Miami International Airport said last month they planned $1.45B on capital improvements. Where will it be spent?
Airport spokesperson Greg Chin provided a breakdown to The Next Miami.
Much of the funds will be spent on renovating the aging Central Terminal, which will eventually be torn down and replaced. Some of the projects planned through 2023 include:
Concourse E (Central Terminal) renovations – including new passenger loading bridges, renovated third level international arrivals corridor, a Concourse E-Concourse F post-security connector, a renovated passport clearance facility (already completed) and Concourse E-Satellite people mover system (already completed)

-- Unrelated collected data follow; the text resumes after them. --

Lemma filter_nothing_seen (l : list jsstring) :
  filter (fun k => negb (memb k [])) l = l.
Proof.
  induction l as [|x l IH]; [reflexivity|].
  change (x :: filter (fun k => negb (memb k [])) l = x :: l).
  now rewrite IH.
Qed.

Lemma map_fst_combine (hs vs : list jsstring) :
  List.length vs = List.length hs -> map fst (combine hs vs) = hs.
Proof.
  revert vs; induction hs as [|h hs IH]; intros [|v vs] E; simpl in *;
    try reflexivity; try discriminate.
  f_equal. apply IH. lia.
Qed.

Lemma row_of_keys (hs vs : list jsstring) :
  List.length vs = List.length hs ->
  map fst (row_of hs vs) = first_seen (filter not_proto hs).
Proof.
  intros E. unfold row_of. rewrite row_of_keys_fold. simpl.
  now rewrite filter_nothing_seen, map_fst_combine.
Qed.

Lemma in_join (sep : N) (parts : list jsstring) (c : N) :
  In c (JSString.join [sep] parts) ->
  c = sep \/ exists p, In p parts /\ In c p.
Proof.
  induction parts as [|p ps IH]; simpl; [tauto|].
  destruct ps as [|q ps].
  - intros H. right. exists p. auto.
  - rewrite in_app_iff. intros [H|H].
    + right. exists p. auto.
    + simpl in H. destruct H as [H|H]; [now left|].
      destruct (IH H) as [E|(p' & Hp' & Hc)]; [now left|].
      right. exists p'. auto.
Qed.

Lemma tsv_line_split (cells : list jsstring) :
  cells <> [] -> plain_cells cells ->
  JSString.split tab (tsv_line cells) = cells.
Proof.
  intros Hne Hp. apply split_join; [exact Hne|].
  revert Hp. apply Forall_impl. tauto.
Qed.

Lemma tsv_line_no_newline (cells : list jsstring) :
  plain_cells cells -> ~ In newline (tsv_line cells).
Proof.
  intros Hp H. apply in_join in H as [H|(p & Hin & Hc)]; [discriminate|].
  unfold plain_cells in Hp. rewrite Forall_forall in Hp.
  now apply (Hp p Hin).
Qed.

Lemma parsed_table (hs : list jsstring) (rows : list (list jsstring)) :
  hs <> [] -> plain_cells hs -> Forall plain_cells rows ->
  JSText.trim (tsv_text hs rows) = tsv_text hs rows ->
  lines_of (tsv_text hs rows) = map tsv_line (hs :: rows) /\
  headers_of (tsv_text hs rows) = hs.
Proof.
  intros Hne Hp Hr Ht.
  assert (L : lines_of (tsv_text hs rows) = map tsv_line (hs :: rows)).
  { unfold lines_of. rewrite Ht. unfold tsv_text.
    apply split_join; [discriminate|].
    apply Forall_map. constructor.
    - now apply tsv_line_no_newline.
    - revert Hr. apply Forall_impl. apply tsv_line_no_newline. }
  split; [exact L|].
  unfold headers_of. rewrite L. simpl nth. now apply tsv_line_split.
Qed.

End Parser.

(** X1: parseTsv returns one record for every line after the header line
    that has as many tab-separated cells as there are headers, in the order
    of the lines; the other lines are dropped without notice, and a text
    of one line gives no record. *)
Theorem parseTsv_keeps_matching_lines (tsv : jsstring) :
  TsvParser.parseTsv tsv =
    map (fun line =>
           Reference.row_of (Reference.headers_of tsv)
                            (JSString.split TsvParser.tab line))
        (filter (Reference.well_formed (Reference.headers_of tsv))
                (tl (Reference.lines_of tsv))) /\
  List.length (TsvParser.parseTsv tsv)
    <= List.length (Reference.lines_of tsv) - 1 /\
  (~ In TsvParser.newline (JSText.trim tsv) -> TsvParser.parseTsv tsv = []).
Proof.
  assert (E : TsvParser.parseTsv tsv =
    map (fun line =>
           Reference.row_of (Reference.headers_of tsv)
                            (JSString.split TsvParser.tab line))
        (filter (Reference.well_formed (Reference.headers_of tsv))
                (tl (Reference.lines_of tsv)))).
  { unfold TsvParser.parseTsv. apply line_fold. }
  split; [exact E|]. split.
  - rewrite E, length_map.
    etransitivity; [apply filter_length_le|].
    destruct (Reference.lines_of tsv); simpl; lia.
  - intros H. rewrite E. unfold Reference.lines_of.
    now rewrite (split_no_sep _ _ H).
Qed.

(** X2: parsing the text of a table gives the table back.  For headers
    that are pairwise distinct and not [__proto__], rows with one cell per
    header, cells without tab or line feed and a text without white space
    at its ends, the records are the rows, each listing its cells under
    the headers from left to right. *)
Theorem parseTsv_round_trip (headers : list jsstring)
        (rows : list (list jsstring)) :
  headers <> [] -> NoDup headers ->
  ~ In (js "__proto__") headers ->
  Reference.plain_cells headers ->
  Forall Reference.plain_cells rows ->
  Forall (fun row => List.length row = List.length headers) rows ->
  JSText.trim (Reference.tsv_text headers rows)
    = Reference.tsv_text headers rows ->
  TsvParser.parseTsv (Reference.tsv_text headers rows)
    = map (combine headers) rows.
Proof.
  intros Hne Hnd Hproto Hp Hr Hl Ht.
  destruct (parsed_table headers rows Hne Hp Hr Ht) as [L H].
  unfold TsvParser.parseTsv.
  change (JSString.split TsvParser.newline
            (JSText.trim (Reference.tsv_text headers rows)))
    with (Reference.lines_of (Reference.tsv_text headers rows)).
  change (JSString.split TsvParser.tab
            (nth 0 (Reference.lines_of (Reference.tsv_text headers rows)) []))
    with (Reference.headers_of (Reference.tsv_text headers rows)).
  rewrite line_fold, H, L. simpl tl.
  clear L H Ht.
  induction rows as [|row rows IH]; [reflexivity|].
  inversion Hr as [|? ? Hrow Hr']; subst.
  inversion Hl as [|? ? Hlen Hl']; subst.
  assert (Hrne : row <> []).
  { intros ->. destruct headers; [congruence|discriminate]. }
  assert (Hwf : Reference.well_formed headers (Reference.tsv_line row) = true).
  { unfold Reference.well_formed.
    rewrite (tsv_line_split row Hrne Hrow). apply Nat.eqb_eq. exact Hlen. }
  cbn [map filter]. rewrite Hwf. cbn [map].
  rewrite (tsv_line_split row Hrne Hrow).
  f_equal; [|now apply IH].
  refine (row_of_distinct headers row [] Hnd _ (fun _ _ => eq_refl)).
  intros h Hin. unfold Reference.not_proto. apply negb_true_iff.
  apply jseqb_neq. intros ->. contradiction.
Qed.

(** The table of three samples is read back as written. *)
Lemma parseTsv_round_trip_witness :
  TsvParser.parseTsv
    (Reference.tsv_text Samples.sheet_headers Samples.sheet_rows)
  = map (combine Samples.sheet_headers) Samples.sheet_rows.
Proof.
  apply (parseTsv_round_trip Samples.sheet_headers Samples.sheet_rows).
  - discriminate.
  - repeat constructor; simpl; intuition discriminate.
  - simpl. intuition discriminate.
  - repeat constructor; vm_compute; intuition discriminate.
  - repeat constructor; vm_compute; intuition discriminate.
  - repeat constructor.
  - vm_compute. reflexivity.
Defined.

(** The keys of every record of a parsed table, in creation order. *)
Lemma parsed_row_keys (tsv : jsstring) (row : MetadataRecord) :
  In row (TsvParser.parseTsv tsv) ->
  map fst row
  = Spec.first_seen (filter Reference.not_proto (Reference.headers_of tsv)).
Proof.
  intros Hin. unfold TsvParser.parseTsv in Hin.
  change (JSString.split TsvParser.newline (JSText.trim tsv))
    with (Reference.lines_of tsv) in Hin.
  change (JSString.split TsvParser.tab (nth 0 (Reference.lines_of tsv) []))
    with (Reference.headers_of tsv) in Hin.
  rewrite line_fold in Hin.
  apply in_map_iff in Hin as (line & <- & Hl).
  apply filter_In in Hl as [_ Hwf]. apply Nat.eqb_eq in Hwf.
  now apply row_of_keys.
Qed.

(** X3: every record parseTsv returns comes from a line with one cell per
    header.  Its own properties are the distinct headers in the order of
    their first columns, [__proto__] left out, and under a header it holds
    the cell of the last column with that header. *)
Theorem parseTsv_records_follow_headers (tsv : jsstring) (row : MetadataRecord) :
  In row (TsvParser.parseTsv tsv) ->
  exists line,
    In line (tl (Reference.lines_of tsv)) /\
    List.length (JSString.split TsvParser.tab line)
      = List.length (Reference.headers_of tsv) /\
    map fst row
      = Spec.first_seen (filter Reference.not_proto (Reference.headers_of tsv)) /\
    forall h, h <> js "__proto__" ->
      JSObject.get row h
      = Reference.last_cell (Reference.headers_of tsv)
                            (JSString.split TsvParser.tab line) h.
Proof.
  intros Hin. unfold TsvParser.parseTsv in Hin.
  change (JSString.split TsvParser.newline (JSText.trim tsv))
    with (Reference.lines_of tsv) in Hin.
  change (JSString.split TsvParser.tab (nth 0 (Reference.lines_of tsv) []))
    with (Reference.headers_of tsv) in Hin.
  rewrite line_fold in Hin.
  apply in_map_iff in Hin as (line & <- & Hl).
  apply filter_In in Hl as [Hl Hwf].
  apply Nat.eqb_eq in Hwf.
  exists line. split; [exact Hl|]. split; [exact Hwf|]. split.
  - now apply row_of_keys.
  - intros h Hh. apply row_of_get. unfold Reference.not_proto.
    apply negb_true_iff. now apply jseqb_neq.
Qed.

(** In the table with a repeated header the first record holds the cell of
    the last Country column. *)
Lemma parseTsv_records_follow_headers_witness :
  exists line,
    In line (tl (Reference.lines_of Samples.table)) /\
    List.length (JSString.split TsvParser.tab line)
      = List.length (Reference.headers_of Samples.table) /\
    map fst [(js "accessionVersion", js "A1"); (js "Country", js "Canada")]
      = Spec.first_seen
          (filter Reference.not_proto (Reference.headers_of Samples.table)) /\
    forall h, h <> js "__proto__" ->
      JSObject.get [(js "accessionVersion", js "A1"); (js "Country", js "Canada")] h
      = Reference.last_cell (Reference.headers_of Samples.table)
                            (JSString.split TsvParser.tab line) h.
Proof.
  apply (parseTsv_records_follow_headers Samples.table
           [(js "accessionVersion", js "A1"); (js "Country", js "Canada")]).
  vm_compute. left. reflexivity.
Defined.

(** X4: the fields the side panel offers for a parsed table are the
    distinct headers other than [__proto__], in the order in which an
    object enumerates them: headers that are array indices first, in
    ascending order, then the others as they stand in the header line. *)
Theorem metadataFields_of_parsed_table (tsv : jsstring) :
  TsvParser.parseTsv tsv <> [] ->
  SidePanelEvents.metadataFields (TsvParser.parseTsv tsv)
  = Spec.enumeration_order
      (Spec.first_seen (filter Reference.not_proto (Reference.headers_of tsv))).
Proof.
  intros Hne. unfold SidePanelEvents.metadataFields.
  destruct (TsvParser.parseTsv tsv) as [|row rows] eqn:E; [now elim Hne|].
  cbn [List.length Nat.ltb Nat.leb nth].
  rewrite keys_enumeration_order. f_equal.
  apply (parsed_row_keys tsv). rewrite E. now left.
Qed.

Lemma metadataFields_of_parsed_table_witness :
  SidePanelEvents.metadataFields (TsvParser.parseTsv Samples.table)
  = Spec.enumeration_order
      (Spec.first_seen
         (filter Reference.not_proto (Reference.headers_of Samples.table))).
Proof.
  apply (metadataFields_of_parsed_table Samples.table).
  vm_compute. discriminate.
Defined.

(* ================================================================== *)
(** * FASTA headers and the tree printed by the tool *)

Section Fasta.

Import PhyloTree.

Lemma accession_prefix_in (s : jsstring) (c : N) :
  In c (Spec.accession_prefix s) -> In c s.
Proof.
  induction s as [|x s IH]; simpl; [tauto|].
  destruct (N.eqb x bar); simpl; [tauto|]. tauto.
Qed.

Lemma strip_line_short (line : jsstring) :
  strip_line line = Reference.short_header line.
Proof.
  unfold strip_line, Reference.short_header.
  destruct line as [|c name]; [reflexivity|].
  cbn [JSString.startsWith js JSString.lit list_ascii_of_string map tl].
  change (N_of_ascii ">") with 62%N.
  destruct (N.eqb c 62) eqn:E; simpl.
  - apply N.eqb_eq in E. subst c.
    change (nth 0 (JSString.split bar name) []) with (extractAccessionVersion name).
    now rewrite extractAccessionVersion_prefix.
  - reflexivity.
Qed.

Lemma short_header_no_newline (line : jsstring) :
  ~ In 10%N line -> ~ In 10%N (Reference.short_header line).
Proof.
  unfold Reference.short_header. destruct line as [|c name]; [tauto|].
  destruct (N.eqb c 62); [|tauto].
  intros H [E|Hin]; [apply H; now left|].
  apply H. right. now apply accession_prefix_in.
Qed.

Lemma short_header_idem (line : jsstring) :
  Reference.short_header (Reference.short_header line)
  = Reference.short_header line.
Proof.
  unfold Reference.short_header. destruct line as [|c name]; [reflexivity|].
  destruct (N.eqb c 62) eqn:E; rewrite E; [|reflexivity].
  f_equal. apply accession_prefix_no_bar, accession_prefix_clean.
Qed.

Lemma stripped_lines (fastaContent : jsstring) :
  JSString.split 10 (stripFastaHeaders fastaContent)
  = map Reference.short_header (JSString.split 10 fastaContent).
Proof.
  unfold stripFastaHeaders.
  rewrite (map_ext _ _ strip_line_short).
  apply split_join.
  - destruct (split_head 10 fastaContent) as (p & ps & E). rewrite E. discriminate.
  - apply Forall_map. generalize (split_pieces 10 fastaContent).
    apply Forall_impl. apply short_header_no_newline.
Qed.

(** Trimming only removes code units. *)
Lemma trimStart_in (s : jsstring) (c : N) : In c (JSText.trimStart s) -> In c s.
Proof.
  induction s as [|x s IH]; simpl; [tauto|].
  destruct (JSText.is_space x); simpl; tauto.
Qed.

Lemma trim_in (s : jsstring) (c : N) : In c (JSText.trim s) -> In c s.
Proof.
  unfold JSText.trim, JSText.trimEnd. intros H.
  apply (proj2 (in_rev _ _)) in H. apply trimStart_in in H.
  apply (proj2 (in_rev _ _)) in H. now apply trimStart_in.
Qed.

Renovated South Terminal-Central Terminal baggage handling system
Concourse H roof work
New North and Central Terminal passenger loading bridges
Miscellaneous projects such as taxiway renovations, a new Airport Operations Center area, a new employee parking garage, and renovated Central Terminal ticket counters
$336.1 million of the $1.45 billion has already been spent, Chin said. Another $730.8 million is projected to be spent during the three-year period ending September 30, 2021. The remainder is projected to be spent between FY21 and FY23.
According to a 2016 presentation, the airport’s demolition schedule for the Central Terminal is as follows:
Concourse G/Check In Area – 2025
Main Central Terminal Check In Area – 2029
E Satellite – 2034
Lower E – 2035
Concourse F – 2036
The presentation showed that between now and the first demolition in 2025, $1.2 billion in spending on the Central Terminal was forecast, including renovations and “enabling” projects such as new gates and utility work that will allow for demolition.
Why not simply demolish the Central Terminal now and rebuild immediately, instead of spending over a billion renovating a terminal slated for demolition?
In 2016, airport officials say they had not properly planned to begin demolition immediately. Utilities under the Central Terminal that feed the North and South Terminal needed to be studied and relocated, extra gate capacity needs to be secured, and more financial planning is needed.